» **WHAT IS EXPECTED**:
Work out how many lines below contain "else", then write only that number.

........

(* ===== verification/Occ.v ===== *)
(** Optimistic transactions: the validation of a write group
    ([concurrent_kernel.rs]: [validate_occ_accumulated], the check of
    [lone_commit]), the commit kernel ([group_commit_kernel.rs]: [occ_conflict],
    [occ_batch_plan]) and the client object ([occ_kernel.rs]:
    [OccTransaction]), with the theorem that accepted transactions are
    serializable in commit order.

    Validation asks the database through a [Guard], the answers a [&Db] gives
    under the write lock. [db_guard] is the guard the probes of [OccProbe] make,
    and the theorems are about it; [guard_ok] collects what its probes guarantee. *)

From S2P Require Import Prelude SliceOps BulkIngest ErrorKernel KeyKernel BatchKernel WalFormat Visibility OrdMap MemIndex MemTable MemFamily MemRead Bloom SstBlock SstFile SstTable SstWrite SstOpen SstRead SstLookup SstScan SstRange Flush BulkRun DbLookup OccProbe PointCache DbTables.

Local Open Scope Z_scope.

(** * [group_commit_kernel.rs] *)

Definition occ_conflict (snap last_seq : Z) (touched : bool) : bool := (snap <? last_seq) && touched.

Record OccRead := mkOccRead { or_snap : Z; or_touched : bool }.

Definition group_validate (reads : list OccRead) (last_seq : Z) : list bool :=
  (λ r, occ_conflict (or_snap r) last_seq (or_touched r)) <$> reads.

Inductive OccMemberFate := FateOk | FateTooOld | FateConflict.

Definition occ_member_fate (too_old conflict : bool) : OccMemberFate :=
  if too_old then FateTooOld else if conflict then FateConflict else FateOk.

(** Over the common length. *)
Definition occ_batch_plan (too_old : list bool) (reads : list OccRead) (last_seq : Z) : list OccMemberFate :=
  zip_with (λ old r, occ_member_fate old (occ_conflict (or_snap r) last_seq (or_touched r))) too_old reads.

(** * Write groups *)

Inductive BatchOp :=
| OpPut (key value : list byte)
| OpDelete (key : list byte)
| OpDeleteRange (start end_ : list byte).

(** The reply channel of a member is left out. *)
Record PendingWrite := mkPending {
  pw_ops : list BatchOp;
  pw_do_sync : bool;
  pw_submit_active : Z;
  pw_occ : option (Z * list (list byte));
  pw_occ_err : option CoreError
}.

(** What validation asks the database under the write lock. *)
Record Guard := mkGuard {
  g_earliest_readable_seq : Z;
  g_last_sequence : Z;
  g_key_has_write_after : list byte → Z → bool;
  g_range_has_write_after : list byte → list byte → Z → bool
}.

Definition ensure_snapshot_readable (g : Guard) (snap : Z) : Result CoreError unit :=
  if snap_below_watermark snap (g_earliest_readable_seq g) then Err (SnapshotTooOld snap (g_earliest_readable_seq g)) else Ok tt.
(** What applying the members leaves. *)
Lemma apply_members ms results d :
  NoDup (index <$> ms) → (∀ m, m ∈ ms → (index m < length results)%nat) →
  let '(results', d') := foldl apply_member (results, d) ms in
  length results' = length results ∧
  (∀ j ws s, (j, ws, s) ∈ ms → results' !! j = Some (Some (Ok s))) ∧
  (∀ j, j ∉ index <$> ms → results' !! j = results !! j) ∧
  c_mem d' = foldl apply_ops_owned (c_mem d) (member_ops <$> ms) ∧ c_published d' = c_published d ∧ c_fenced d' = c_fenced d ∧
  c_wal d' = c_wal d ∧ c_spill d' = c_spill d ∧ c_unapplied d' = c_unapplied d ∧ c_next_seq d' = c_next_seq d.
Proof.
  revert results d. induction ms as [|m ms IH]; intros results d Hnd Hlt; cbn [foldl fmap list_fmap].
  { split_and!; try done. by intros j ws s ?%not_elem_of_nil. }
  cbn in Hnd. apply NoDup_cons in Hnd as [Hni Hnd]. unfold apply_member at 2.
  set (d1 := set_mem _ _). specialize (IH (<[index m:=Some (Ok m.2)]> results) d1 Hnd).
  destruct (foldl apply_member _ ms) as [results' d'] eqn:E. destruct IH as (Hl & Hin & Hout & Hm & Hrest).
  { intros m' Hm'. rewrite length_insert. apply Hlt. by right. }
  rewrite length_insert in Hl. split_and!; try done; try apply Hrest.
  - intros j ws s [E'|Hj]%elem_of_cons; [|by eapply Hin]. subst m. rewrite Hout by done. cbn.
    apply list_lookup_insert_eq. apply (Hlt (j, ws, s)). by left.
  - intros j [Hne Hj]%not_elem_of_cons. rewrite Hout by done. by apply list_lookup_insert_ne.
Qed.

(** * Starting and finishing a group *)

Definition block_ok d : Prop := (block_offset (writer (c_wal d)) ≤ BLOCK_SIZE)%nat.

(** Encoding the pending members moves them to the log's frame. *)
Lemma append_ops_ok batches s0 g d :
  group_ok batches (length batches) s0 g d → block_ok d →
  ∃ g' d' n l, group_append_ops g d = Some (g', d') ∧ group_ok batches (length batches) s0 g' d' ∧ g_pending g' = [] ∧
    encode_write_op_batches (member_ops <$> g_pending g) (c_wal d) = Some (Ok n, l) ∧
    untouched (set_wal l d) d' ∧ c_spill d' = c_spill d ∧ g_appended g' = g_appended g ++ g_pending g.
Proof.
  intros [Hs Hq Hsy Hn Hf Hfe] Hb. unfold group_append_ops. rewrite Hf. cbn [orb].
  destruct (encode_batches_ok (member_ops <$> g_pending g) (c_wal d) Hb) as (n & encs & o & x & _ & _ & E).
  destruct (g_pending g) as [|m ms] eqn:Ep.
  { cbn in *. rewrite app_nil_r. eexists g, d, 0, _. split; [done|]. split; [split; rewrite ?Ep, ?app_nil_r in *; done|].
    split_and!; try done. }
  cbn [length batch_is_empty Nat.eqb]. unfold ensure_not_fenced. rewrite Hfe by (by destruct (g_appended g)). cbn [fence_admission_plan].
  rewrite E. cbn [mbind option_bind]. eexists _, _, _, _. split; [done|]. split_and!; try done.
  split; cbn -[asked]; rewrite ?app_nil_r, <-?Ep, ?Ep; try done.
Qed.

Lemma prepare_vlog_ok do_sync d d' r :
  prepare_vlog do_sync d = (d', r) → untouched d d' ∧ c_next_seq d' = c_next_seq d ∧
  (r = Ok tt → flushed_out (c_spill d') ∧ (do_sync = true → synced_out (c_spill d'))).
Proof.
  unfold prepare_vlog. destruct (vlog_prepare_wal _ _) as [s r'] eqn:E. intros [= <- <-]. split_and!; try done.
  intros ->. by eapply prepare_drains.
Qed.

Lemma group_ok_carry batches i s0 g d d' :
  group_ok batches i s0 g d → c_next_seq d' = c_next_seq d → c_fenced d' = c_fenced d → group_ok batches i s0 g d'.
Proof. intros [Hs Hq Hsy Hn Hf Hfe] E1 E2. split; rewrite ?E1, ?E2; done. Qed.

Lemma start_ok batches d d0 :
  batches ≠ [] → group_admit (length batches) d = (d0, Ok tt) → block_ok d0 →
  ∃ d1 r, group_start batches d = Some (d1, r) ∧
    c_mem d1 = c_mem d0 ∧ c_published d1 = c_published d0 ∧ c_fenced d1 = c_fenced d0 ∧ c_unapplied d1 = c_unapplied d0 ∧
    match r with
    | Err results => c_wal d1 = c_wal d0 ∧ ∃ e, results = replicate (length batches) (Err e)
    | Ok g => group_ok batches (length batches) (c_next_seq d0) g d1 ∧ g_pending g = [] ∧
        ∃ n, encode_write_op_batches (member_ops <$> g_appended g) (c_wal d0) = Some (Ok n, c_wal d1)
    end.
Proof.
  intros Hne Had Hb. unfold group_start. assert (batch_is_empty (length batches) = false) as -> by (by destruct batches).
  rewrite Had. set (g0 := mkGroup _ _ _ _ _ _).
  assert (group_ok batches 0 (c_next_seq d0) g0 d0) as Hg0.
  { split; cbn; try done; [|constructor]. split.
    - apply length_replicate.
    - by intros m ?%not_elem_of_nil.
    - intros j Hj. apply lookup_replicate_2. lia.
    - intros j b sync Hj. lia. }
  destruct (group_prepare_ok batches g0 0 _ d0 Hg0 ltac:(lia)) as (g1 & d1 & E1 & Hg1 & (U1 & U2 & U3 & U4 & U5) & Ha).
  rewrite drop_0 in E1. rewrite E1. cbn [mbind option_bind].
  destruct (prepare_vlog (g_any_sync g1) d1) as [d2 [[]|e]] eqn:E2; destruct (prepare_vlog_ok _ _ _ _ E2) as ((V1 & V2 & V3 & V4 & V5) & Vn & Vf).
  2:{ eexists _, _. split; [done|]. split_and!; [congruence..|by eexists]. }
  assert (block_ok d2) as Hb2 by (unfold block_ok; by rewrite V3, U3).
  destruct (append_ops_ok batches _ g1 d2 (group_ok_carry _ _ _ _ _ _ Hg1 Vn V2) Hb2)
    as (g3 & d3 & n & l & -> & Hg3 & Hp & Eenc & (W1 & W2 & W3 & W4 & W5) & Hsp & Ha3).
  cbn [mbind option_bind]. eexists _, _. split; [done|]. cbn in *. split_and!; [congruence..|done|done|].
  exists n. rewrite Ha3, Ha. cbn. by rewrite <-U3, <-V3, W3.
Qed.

........

» **ANSWER TO THE EXERCISE**:
2